# PCA visualization
Using output files from SmartPCA or FlashPCA
SmartPCA has region info included, no need to merge with meta data

In [69]:
from bokeh.palettes import Dark2_5 as palette
import itertools
from bokeh.plotting import output_file, save

In [70]:
from collections import Counter

import pandas as pd
import matplotlib.pyplot as plt
from mpl_toolkits.mplot3d import Axes3D
from bokeh.palettes import Spectral4
from bokeh.core.enums import MarkerType
from bokeh.plotting import figure, show
from IPython.core.display import display, HTML
display(HTML("<style>.container { width:100% !important; }</style>"))
from matplotlib import rcParams
rcParams['figure.figsize'] = 11.7,8.27
%matplotlib notebook
from bokeh.io import output_notebook
output_notebook()

  from IPython.core.display import display, HTML


In [71]:
from myutils import colors, colors2, markers, markers2
import numpy as np

### Loading PCA results

PCA was done for the merged dataset HGDP+ Yemen169.
Performed with FlashPCA, which gives up to 10 PCs.
Annoyingly, the Ids were of different format to the ones in the meta data, so had to fix that:

urn:wtsi:402769_H09_3577STDY6068568 -> 3577STDY6068568


In [72]:
## global variables
yregions = ('Sad', 'Amr', 'San', 'Dhm', 'Mhw', 'Haj', 'Hdr', 'Shb', 'Ibb', 'Tiz', 'Jwf', 'Mrb', 'Byd', 'Dal', 'Lahj', 'Abyn', 'Rsa')

def format(line):
    fields = line.split()
    iid = fields[0]
    if iid.startswith: iid = iid[-15:]
    return [iid] + list(map(float, fields[1:-1])) + fields[-1:]
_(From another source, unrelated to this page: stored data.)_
Lemma lookup_maxList V N k :
  maxList V N !! k =
  match V !! k, N !! k with
  | Some a, Some b => Some (Z.max a b)
  | Some a, None => Some a
  | None, o => o
  end.
Proof.
  unfold maxList. rewrite lookup_union_with.
  by destruct (V !! k), (N !! k).
Qed.

Lemma lookup_growList V O k :
  growList V O !! k =
  match V !! k with
  | Some a =>
      Some (if a =? 0 then a
            else match O !! k with Some b => a + b | None => a end)
  | None => None
  end.
Proof.
  unfold growList. rewrite map_lookup_imap.
  by destruct (V !! k).
Qed.

Lemma sumList_empty_r V : sumList V ∅ = V.
Proof.
  apply map_eq. intros k. rewrite lookup_sumList, lookup_empty.
  by destruct (V !! k).
Qed.

Lemma growList_empty_r V : growList V ∅ = V.
Proof.
  apply map_eq. intros k. rewrite lookup_growList, lookup_empty.
  destruct (V !! k) as [a|]; [| done]. by destruct (a =? 0).
Qed.

(** Visiting entries with distinct names, in any order: each name is
    handled once, against the number the accumulator had at the start. *)
Lemma fold_stepG_lookup g (l : list (string * Z)) V k :
  NoDup l.*1 →
  foldl (stepG g) V l !! k =
  match (list_to_map l : gmap string Z) !! k with
  | Some z => g (V !! k) z
  | None => V !! k
  end.
Proof.
  revert V. induction l as [|[k0 z0] l IH]; intros V Hnd; simpl.
  - by rewrite lookup_empty.
  - apply NoDup_cons in Hnd as [Hk0 Hnd].
    rewrite IH by done. unfold stepG. simpl.
    rewrite lookup_partial_alter.
    destruct (decide (k0 = k)) as [-> | Hne].
    + rewrite lookup_insert_eq.
      by rewrite (not_elem_of_list_to_map_1 l k).
    + by rewrite lookup_insert_ne.
Qed.

Lemma fold_g_add l V N :
  NoDup l.*1 → list_to_map l = N → foldl (stepG g_add) V l = sumList V N.
Proof.
  intros Hnd <-. apply map_eq. intros k.
  rewrite fold_stepG_lookup, lookup_sumList by done.
  unfold g_add. by destruct (list_to_map l !! k), (V !! k).
Qed.

Lemma fold_g_max l V N :
  NoDup l.*1 → list_to_map l = N → foldl (stepG g_max) V l = maxList V N.
Proof.
  intros Hnd <-. apply map_eq. intros k.
  rewrite fold_stepG_lookup, lookup_maxList by done.
  unfold g_max. destruct (list_to_map l !! k) as [z|], (V !! k) as [a|]; try done.
  f_equal. destruct (Z.ltb_spec a z); lia.
Qed.

Lemma fold_g_grow l V N :
  NoDup l.*1 → list_to_map l = N → foldl (stepG g_grow) V l = growList V N.
Proof.
  intros Hnd <-. apply map_eq. intros k.
  rewrite fold_stepG_lookup, lookup_growList by done.
  unfold g_grow. destruct (list_to_map l !! k) as [z|], (V !! k) as [a|]; try done.
  by destruct (a =? 0).
Qed.

(** The entries a fair range yields, as numbers: distinct names, and
    together the numbers of the list. *)
Lemma numbers_range {St} (w0 : World St) (m : gmap string Quantity) entries :
  entries ≡ₚ map_to_list m →
  NoDup (numbers w0 entries).*1 ∧ list_to_map (numbers w0 entries) = qval w0 <$> m.
Proof.
  intros Hperm. unfold numbers.
  assert (Hfst : (prod_map id (qval w0) <$> entries).*1 = entries.*1).
  { rewrite <- list_fmap_compose. by apply list_fmap_ext. }
  assert (Hnd : NoDup entries.*1).
  { rewrite Hperm. apply NoDup_fst_map_to_list. }
  split; [by rewrite Hfst |].
  rewrite list_to_map_fmap. f_equal.
  rewrite (list_to_map_proper _ _ Hnd Hperm).
  apply list_to_map_to_list.
Qed.

(** ** The state monad *)

Lemma post_ret {St A} (a : A) (w : World St) Q : Q a w → post (mret a) w Q.
Proof. done. Qed.

Lemma post_bind {St A B} (c : M St A) (k : A → M St B) w Q :
  post c w (λ a w1, post (k a) w1 Q) → post (c ≫= k) w Q.
Proof.
  unfold post, mbind, M_bind. by destruct (c w).
Qed.

Lemma post_mono {St A} (c : M St A) w (Q Q' : A → World St → Prop) :
  (∀ a w', Q a w' → Q' a w') → post c w Q → post c w Q'.
Proof. unfold post. auto. Qed.

(** A loop with an invariant indexed by what has been folded so far. *)
Lemma forEach_post {St A B} (I : B → World St → Prop) (f : B → A → B)
    (body : A → M St unit) (l : list A) :
  (∀ x b w, x ∈ l → I b w → post (body x) w (λ _ w', I (f b x) w')) →
  ∀ b w, I b w → post (forEach l body) w (λ _ w', I (foldl f b l) w').
Proof.
  induction l as [|x l IH]; intros Hbody b w HI; simpl.
  - by apply post_ret.
  - apply post_bind. eapply post_mono; [| apply (Hbody x b w); [left | done]].
    intros u w' HI'. simpl in HI'. apply IH; [| done].
    intros y b' w'' Hin. apply Hbody. by right.
Qed.

(** ** The store *)

Lemma qval_agree {St} (w w' : World St) q :
  (∀ l, dec q = Some l → cells w' !! l = cells w !! l) →
  qval w' q = qval w q.
Proof.
  intros H. unfold qval. destruct (dec q) as [l|]; [| done].
  by rewrite (H l).
Qed.

Lemma Acc_dom_cells {St} (w0 w : World St) acc V l :
  Acc w0 acc V w → l ∈ dom (cells w0) → l ∈ dom (cells w).
Proof.
  intros HA Hl. apply elem_of_dom. rewrite (acc_cells _ _ _ _ HA l Hl).
  by apply elem_of_dom.
Qed.

(** A quantity that was well formed in [w0] still has its number. *)
Lemma Acc_input {St} (w0 w : World St) acc V q :
  Acc w0 acc V w → cell_ok w0 q → qval w q = qval w0 q.
Proof.
  intros HA Hq. apply qval_agree. intros l Hl.
  unfold cell_ok in Hq. rewrite Hl in Hq.
  by apply (acc_cells _ _ _ _ HA).
Qed.

(** Steps that touch neither the maps nor the cells keep the invariant. *)
Lemma Acc_ext {St} (w0 w w' : World St) acc V :
  Acc w0 acc V w →
  maps w' = maps w → cells w' = cells w → order w' = order w →
  Acc w0 acc V w'.
Proof.
  intros [H1 H2 H3 H4 H5 H6 H7] Hm Hc Ho.
  unfold contents, qval in *.
  split; unfold contents, qval; rewrite ?Hm, ?Hc, ?Ho; done.
Qed.

(** The one way the accumulator is written: the entry under [k] becomes
    [c], whose cell is of the accumulator's own, and no other cell
    changes. *)
Lemma Acc_update {St} (w0 w w' : World St) acc V k c z :
  Acc w0 acc V w →
  maps w' = <[acc := <[k := c]> (contents w acc)]> (maps w) →
  order w' = order w →
  qval w' c = z →
  (∀ l, dec c = Some l →
        l ∈ dom (cells w') ∧ (l ∉ dom (cells w0)) ∧
        ∀ k' q', k' ≠ k → contents w acc !! k' = Some q' → dec q' ≠ Some l) →
  (∀ l, l ∈ dom (cells w) → dec c ≠ Some l → cells w' !! l = cells w !! l) →
  Acc w0 acc (<[k := z]> V) w'.
Proof.
  intros HA Hm Ho Hz Hc Hothers.
  assert (Hcont : contents w' acc = <[k := c]> (contents w acc)).
  { unfold contents at 1. by rewrite Hm, lookup_insert_eq. }
  assert (Hold : ∀ k' q' l, k' ≠ k → contents w acc !! k' = Some q' →
            dec q' = Some l → cells w' !! l = cells w !! l ∧ l ∈ dom (cells w)).
  { intros k' q' l Hne Hq' Hl.
    destruct (acc_owned _ _ _ _ HA k' q' l Hq' Hl) as [_ Hin].
    split; [| done]. apply Hothers; [done |].
    intros Hcl. by destruct (Hc l Hcl) as (_ & _ & Hsep'); eapply Hsep'. }
  split.
  - intros r Hr. rewrite Hm, lookup_insert_ne by done.
    by apply (acc_maps _ _ _ _ HA).
  - rewrite Hm, lookup_insert_eq. eauto.
  - intros l Hl. rewrite <- (acc_cells _ _ _ _ HA l Hl).
    apply Hothers; [by eapply Acc_dom_cells |].
    intros Hcl. by destruct (Hc l Hcl) as (_ & Hn & _).
  - intros k' q l. rewrite Hcont.
    destruct (decide (k = k')) as [<- | Hne].
    + rewrite lookup_insert_eq. intros [= <-] Hl.
      destruct (Hc l Hl) as (? & ? & _). done.
    + rewrite lookup_insert_ne by done. intros Hq Hl.
      destruct (acc_owned _ _ _ _ HA k' q l Hq Hl) as [Hn Hin].
      split; [done |].
      destruct (Hold k' q l) as [Heq _]; try done.
      apply elem_of_dom. rewrite Heq. by apply elem_of_dom.
  - intros k1 k2 q1 q2 l. rewrite Hcont.
    destruct (decide (k = k1)) as [<- | Hne1];
      destruct (decide (k = k2)) as [<- | Hne2]; try done.
    + rewrite lookup_insert_eq, lookup_insert_ne by done.
      intros [= <-] Hq2 Hl1 Hl2.
      destruct (Hc l Hl1) as (_ & _ & Hsep'). by destruct (Hsep' k2 q2).
    + rewrite lookup_insert_eq, lookup_insert_ne by done.
      intros Hq1 [= <-] Hl1 Hl2.
      destruct (Hc l Hl2) as (_ & _ & Hsep'). by destruct (Hsep' k1 q1).
    + rewrite !lookup_insert_ne by done. apply (acc_sep _ _ _ _ HA).
  - rewrite Hcont. apply map_eq. intros k'.
    rewrite lookup_fmap.
    destruct (decide (k = k')) as [<- | Hne].
    + by rewrite !lookup_insert_eq, <- Hz.
    + rewrite !lookup_insert_ne by done.
      rewrite <- (acc_view _ _ _ _ HA), lookup_fmap.
      destruct (contents w acc !! k') as [q'|] eqn:Hq'; [| done]. simpl.
      f_equal. apply qval_agree. intros l Hl.
      by destruct (Hold k' q' l).
  - rewrite Ho. apply (acc_order _ _ _ _ HA).
Qed.

(** Running the monad on a world: binds become lets. *)
Ltac run_m := unfold mbind, M_bind, mret, M_ret; simpl.

Lemma step_frame_refl {St} (w : World St) acc k : step_frame w acc k w.
Proof. by split. Qed.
def getPCAdata(geoPCA=3000, dataset='HO'):
    if geoPCA:
        addon=geoPCA//1000
    else: addon=""
    base = f"{dataset}_mind0.3_geno_0.2"
    wdir = f"../AdmixTools_{base}"
    pcafile = f'{wdir}/yemen_reich{base}.LD.QC{addon}.pcs.txt' ## careful, slight inconsist. naming convention HGDP/Reich

    df = pd.DataFrame([format(line) for line in open(pcafile) if not line.strip().startswith('#eigvals')])
    df.columns = ['FID1'] + [f'PC{i}' for i in range(1,11)] + ['Region']
    ddf = df.set_index('FID1')
    return ddf

In [73]:
from bokeh.core.enums import MarkerType
#from bokeh import 
def plotPCA(ddf, regions, unmuted, width=1400, height=1600, saveFig=None, title="", nonYemenMarkers=['triangle']):
    regions = unmuted  + list(set(regions).difference(unmuted))
    if saveFig and saveFig.endswith(".html"):
        output_file(filename=saveFig, title=title)
    p = figure(width=width, height=height)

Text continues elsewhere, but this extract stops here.